Abandonaron nuestros poetas eruditos las formas artísticas de Mena y de Santillana, para seguir las huellas de Petrarca y de Sannazzaro, y más tarde las de Horacio y de Virgilio, vano hubiera sido el solicitar que se respetasen siquiera los monumentos literarios y artísticos de la Edad Media, calificados en Italia y después en España con el injusto y repugnante epíteto de bárbaros.

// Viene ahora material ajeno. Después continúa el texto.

(* ===== verification/Auth.v ===== *)
(** * The authentication handshake (specification, section 4.2)

    The client sends [CNXN]; the device accepts with [CNXN] or challenges
    with [AUTH TOKEN].  The client answers the first challenge with
    [AUTH SIGNATURE] and a later one with [AUTH RSAPUBLICKEY]; only a [CNXN]
    of the device ends the handshake with success.  The crate has no source
    for this part: [auth_step] and [handshake] follow the specification.
    Signing and the encoded public key belong to collaborators ([Client]). *)

From S2P Require Import Prelude Error Bytes Codec.

#[local] Open Scope Z_scope.

Inductive AuthState : Type :=
| AwaitingToken
| AwaitingPubkeyRequestOrAccept
| Authenticated
| Failed.

#[export] Instance AuthState_eq_dec : EqDecision AuthState.
Proof. solve_decision. Defined.

(** What the handshake takes from its collaborators: the banner of the
    client's [CNXN], the RSA signature of a token, and the base64 text of
    the public key, whose encoding can fail. *)
Class Client `{Extern} := {
  version : Z;
  banner : list byte;
  sign : list byte -> list byte;
  public_key : result (list byte) (ext base64_EncodeSliceError);
}.

Section auth.
Context `{Client}.

(** One reply of the device, [None] when it closed the transport.  The
    result is the next state and what the client does: a message to send,
    nothing, or the error the handshake ends with. *)
Definition auth_step (st : AuthState) (reply : option Message)
    : AuthState * Result (option Message) :=
  match st, reply with
  | (Authenticated | Failed), _ => (st, Ok None)
  | _, None =>
      (Failed, Err (ADBRequestFailed "transport closed during handshake"))
  | _, Some m =>
      match command m with
      | CNXN => (Authenticated, Ok None)
      | AUTH =>
          if decide (arg0 m = 1) then
            match st, public_key with
            | AwaitingToken, _ =>
                (AwaitingPubkeyRequestOrAccept,
                 Ok (Some {| command := AUTH; arg0 := 2; arg1 := 0;
                             payload := sign (payload m) |}))
            | _, Ok key =>
                (AwaitingPubkeyRequestOrAccept,
                 Ok (Some {| command := AUTH; arg0 := 3; arg1 := 0;
                             payload := key |}))
            | _, Err e => (Failed, Err (from e))
            end
          else (Failed, Err (UnknownResponseType (pretty (arg0 m))))
      | _ =>
          (Failed,
           Err (UnknownResponseType (pretty (command_tag (command m)))))
      end
  end.

(** The replies of the device consumed one by one from [st]: the final
    state, the messages sent in order, and the error that stopped the run,
    if one did. *)
Fixpoint auth_run (st : AuthState) (replies : list (option Message))
    : AuthState * list Message * option RustADBError :=
  match replies with
  | [] => (st, [], None)
  | reply :: replies =>
      match auth_step st reply with
      | (st', Ok out) =>
          let '(st'', sent, err) := auth_run st' replies in
          (st'', option_list out ++ sent, err)
      | (st', Err e) => (st', [], Some e)
      end
  end.

(** The handshake: the client's [CNXN], then the run from [AwaitingToken]. *)
Definition handshake (replies : list (option Message))
    : AuthState * list Message * option RustADBError :=
  let '(st, sent, err) := auth_run AwaitingToken replies in
  (st, {| command := CNXN; arg0 := version; arg1 := 0;
          payload := banner |} :: sent, err).

End auth.

(** A client for the concrete runs: protocol version [0x01000000], banner
    ["host::"], a signature that is the token reversed. *)
Definition demo_client : Client (H := dyn_extern) :=
  {| version := 0x01000000;
     banner := bytes_of_string "host::";
     sign := reverse;
     public_key := Ok (bytes_of_string "QUFBQQ== adb@host") |}.

(** ** One step *)

Section auth_facts.
Context `{Client}.
Implicit Types (st : AuthState) (reply : option Message)
  (replies : list (option Message)).

Lemma auth_step_terminal st reply :
  st = Authenticated \/ st = Failed -> auth_step st reply = (st, Ok None).
Proof. by intros [-> | ->]. Qed.

(** Nothing but a [CNXN] of the device leads to [Authenticated]. *)
Lemma auth_step_Authenticated st reply out :
  auth_step st reply = (Authenticated, out) ->
  st = Authenticated \/ exists m, reply = Some m /\ command m = CNXN.
Proof.
  unfold auth_step. intros Hstep.
  destruct st; try (by left); destruct reply as [m|]; try done;
    right; exists m; split; [done| |done|];
    destruct (command m); try done; repeat case_match; by simplify_eq.
Qed.

(** The client sends [AUTH] messages only, and only in answer to a token. *)
Lemma auth_step_sent st reply st' out :
  auth_step st reply = (st', Ok (Some out)) ->
  command out = AUTH
  /\ exists m, reply = Some m /\ command m = AUTH /\ arg0 m = 1.
Proof.
  unfold auth_step. intros Hstep.
  destruct st, reply as [m|]; try done; destruct (command m) eqn:Hm;
    try done; repeat case_match; simplify_eq; eauto.
Qed.

(** ** Runs *)

Lemma auth_run_terminal st replies :
  st = Authenticated \/ st = Failed -> auth_run st replies = (st, [], None).
Proof.
  intros Hst. induction replies as [|reply replies IH]; simpl; [done|].
  by rewrite auth_step_terminal, IH.
Qed.

(** No pipelining: the client sends at most one message per reply. *)
Lemma length_auth_run_sent st replies :
  (length (auth_run st replies).1.2 <= length replies)%nat.
Proof.
  revert st. induction replies as [|reply replies IH]; intros st; simpl; [done|].
  destruct (auth_step st reply) as [st' [out|e]]; simpl; [|lia].
  specialize (IH st'). destruct (auth_run st' replies) as [[st'' sent] err].
  simpl in *. rewrite length_app. destruct out; simpl; lia.
Qed.

Lemma auth_run_Authenticated st replies :
  (auth_run st replies).1.1 = Authenticated ->
  st = Authenticated \/ exists m, Some m ∈ replies /\ command m = CNXN.
Proof.
  revert st. induction replies as [|reply replies IH]; intros st; simpl.
  { by left. }
  destruct (auth_step st reply) as [st' [out|e]] eqn:Hstep.
  - destruct (auth_run st' replies) as [[st'' sent] err] eqn:Hrun. simpl.
    intros ->. specialize (IH st'). rewrite Hrun in IH.
    destruct (IH eq_refl) as [->|(m & ? & ?)].
    + apply auth_step_Authenticated in Hstep as [?|(m & -> & ?)]; [by left|].
      right. exists m. split; [left|done].
    + right. exists m. split; [by right|done].
  - simpl. intros ->.
    apply auth_step_Authenticated in Hstep as [?|(m & -> & ?)]; [by left|].
    right. exists m. split; [left|done].
Qed.

(** ** The handshake *)

(** C9: the device is the authority on acceptance: a handshake that ends
    [Authenticated] has received a [CNXN] from the device. *)
Theorem handshake_authenticated_by_device replies :
  (handshake replies).1.1 = Authenticated ->
  exists m, Some m ∈ replies /\ command m = CNXN.
Proof.
  unfold handshake. intros Hst.
  destruct (auth_run_Authenticated AwaitingToken replies) as [?|?]; try done.
  by destruct (auth_run AwaitingToken replies) as [[??]?].
Qed.

(** A device that answers [CNXN] at once is trusted already: the handshake
    ends [Authenticated] and no [AUTH] message is exchanged. *)
Lemma handshake_trusted (accept : Message) replies :
  command accept = CNXN ->
  handshake (Some accept :: replies)
  = (Authenticated,
     [{| command := CNXN; arg0 := version; arg1 := 0; payload := banner |}],
     None).
Proof.
  intros Hc. unfold handshake. simpl. rewrite Hc.
  by rewrite auth_run_terminal by auto.
Qed.

(** The signature is refused and the key accepted: against a device
    that sends a token, the token again and then [CNXN], the client sends
    [CNXN], the signature of the first token and its public key, in this
    order, and ends [Authenticated]. *)
Theorem handshake_pubkey (t1 t2 accept : Message) (key : list byte) :
  command t1 = AUTH -> arg0 t1 = 1 -> command t2 = AUTH -> arg0 t2 = 1 ->
  command accept = CNXN -> public_key = Ok key ->
  handshake [Some t1; Some t2; Some accept]
  = (Authenticated,
     [{| command := CNXN; arg0 := version; arg1 := 0; payload := banner |};
      {| command := AUTH; arg0 := 2; arg1 := 0; payload := sign (payload t1) |};
      {| command := AUTH; arg0 := 3; arg1 := 0; payload := key |}],
     None).
Proof.
  intros Hc1 Ha1 Hc2 Ha2 Hc Hkey. unfold handshake, auth_run, auth_step.
  rewrite Hc1, Ha1, decide_True by done. cbn iota beta.
  rewrite Hc2, Ha2, decide_True, Hkey by done. cbn iota beta.
  by rewrite Hc.
Qed.

(** ** A device that accepts in the end *)

(** A reply that is a token of the device. *)
Definition is_token (reply : option Message) : Prop :=
  exists t, reply = Some t /\ command t = AUTH /\ arg0 t = 1.

Lemma auth_step_token st reply (key : list byte) :
  st = AwaitingToken \/ st = AwaitingPubkeyRequestOrAccept ->
  is_token reply -> public_key = Ok key ->
  exists out,
    auth_step st reply = (AwaitingPubkeyRequestOrAccept, Ok (Some out)).
Proof.
  intros Hst (t & -> & Hc & Ha) Hkey. unfold auth_step.
  rewrite Hc, Ha, decide_True, Hkey by done. destruct Hst as [-> | ->]; eauto.
Qed.

Lemma auth_step_accept st (accept : Message) :
  st = AwaitingToken \/ st = AwaitingPubkeyRequestOrAccept ->
  command accept = CNXN ->
  auth_step st (Some accept) = (Authenticated, Ok None).
Proof. intros [-> | ->] Hc; unfold auth_step; by rewrite Hc. Qed.

Lemma auth_run_accepts st tokens (accept : Message) rest (key : list byte) :
  st = AwaitingToken \/ st = AwaitingPubkeyRequestOrAccept ->
  Forall is_token tokens -> command accept = CNXN -> public_key = Ok key ->
  exists sent,
    auth_run st (tokens ++ Some accept :: rest) = (Authenticated, sent, None)
    /\ length sent = length tokens.
Proof.
  intros Hst Htok Hc Hkey. revert st Hst.
  induction Htok as [|reply tokens Hr _ IH]; intros st Hst; simpl.
  - rewrite auth_step_accept, auth_run_terminal by auto. by exists [].
  - destruct (auth_step_token st reply key) as [out ->]; [done..|].
    destruct (IH AwaitingPubkeyRequestOrAccept) as (sent & -> & Hl); [auto|].
    exists (out :: sent). simpl. by rewrite Hl.
Qed.

(** C17: the handshake completes when the device accepts in the end: after
    any number of tokens, answered one message each, a [CNXN] of the device
    ends the handshake [Authenticated] with no error, whatever follows on
    the transport. *)
Theorem handshake_accepts tokens (accept : Message) rest (key : list byte) :
  Forall is_token tokens -> command accept = CNXN -> public_key = Ok key ->
  exists sent,
    handshake (tokens ++ Some accept :: rest)
    = (Authenticated,
       {| command := CNXN; arg0 := version; arg1 := 0; payload := banner |}
         :: sent, None)
    /\ length sent = length tokens.
Proof.
  intros Htok Hc Hkey. unfold handshake.
  destruct (auth_run_accepts AwaitingToken tokens accept rest key)
    as (sent & -> & Hl); eauto.
Qed.

End auth_facts.

(** *** The theorems at concrete runs *)

Definition token : Message :=
  {| command := AUTH; arg0 := 1; arg1 := 0;
     payload := bytes_of_string "0123456789abcdefghij" |}.

Definition accepted : Message :=
  {| command := CNXN; arg0 := 0x01000000; arg1 := 4096;
     payload := bytes_of_string "device::" |}.

Lemma handshake_authenticated_by_device_witness :
  exists m, Some m ∈ [Some token; Some accepted] /\ command m = CNXN.
Proof.
  by apply (handshake_authenticated_by_device (H0 := demo_client)).
Defined.

Lemma handshake_pubkey_witness :
  (handshake (H0 := demo_client) [Some token; Some token; Some accepted]).1.1
  = Authenticated.
Proof.
  by rewrite (handshake_pubkey token token accepted
    (bytes_of_string "QUFBQQ== adb@host")).
Defined.

Lemma handshake_accepts_witness :
  exists sent,
    handshake (H0 := demo_client)
      ([Some token; Some token; Some token] ++ Some accepted :: [None])
    = (Authenticated,
       {| command := CNXN; arg0 := 0x01000000; arg1 := 0;
          payload := bytes_of_string "host::" |} :: sent, None)
    /\ length sent = 3%nat.
Proof.
  assert (Forall is_token [Some token; Some token; Some token]) as Htok
    by (repeat constructor; by exists token).
  exact (handshake_accepts (H0 := demo_client) _ accepted [None]
           (bytes_of_string "QUFBQQ== adb@host") Htok eq_refl eq_refl).
Defined.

(p. III, cursiva en el original)                


Y más adelante:

Brillaban a sus ojos por todas partes las glorias del arte clásico: sorprendíales la majestad de Horacio y Virgilio; embelesábales la dulzura y melancolía de Petrarca, y la sencillez y gracia del Bembo, deslumbrábanles las galas del lenguaje, la variedad y armonía del colorido, la rotundidad y sonoro encanto de las rimas, seducíales en fin la forma exterior de aquellos cantos que primero envidiaron y emularon después, no reparando en sacrificarlo todo en aras de semejante ídolo, porque tal era la condición del arte erudito en aquella edad de formal renacimiento. He aquí el único, el supremo dogma de los poetas doctos que produjo España durante el siglo XVI. A fortalecer, a canonizar esta creencia literaria debía pues encaminarse la crítica y se encaminó.


(pp. VII y VIII)                


Viene luego una enumeración y de las principales obras de Poética, Retórica y Crítica en el XVI para reforzar su tesis de que lo foráneo, culto, erudito y formal se impuso desde la Crítica como elemento canonizador, desplazando lo genuino, popular y las tradiciones propias3.

No crea mi auditorio que esta perspectiva negativa respecto a la impronta canonizadora de lo clásico y lo italiano es exclusiva de J. Amador de los Ríos. En una Historia precedente, la escrita por Ticknor en 1849, se había ya afirmado un punto de vista «nacionalista» al escribir sobre Garcilaso:

Garcilaso hubiera hecho aún más por sí y por la literatura de su patria si en lugar de imitar tan completamente a los grandes poetas italianos, que justamente admiraba, hubiera acudido más a menudo a los elementos del antiguo carácter nacional: lo cual sobre proporcionar más ancho y más noble campo a su genio poético, le hubiera suministrado ideas y formas de composición de que se privó voluntariamente al desechar el ejemplo de los poetas españoles que le habían precedido4.


Y más radical aún se muestra en 1917, Julio Cejador y Frauca cuando escribe sobre Garcilaso:

No hizo obra nacional, sino de pura imitación seudoclásica. Carece del nervio, del realismo, del color, de la sinceridad, cualidades propias del alma española, que sacrificó por una versificación intachable, una dulzura que a la larga empalagaba y unos asuntos que no llenaban a los españoles. Sus versos no hieren al alma: pasan rozándola suavemente, como un rumor músico agradable al oído, pero no dicen nada5.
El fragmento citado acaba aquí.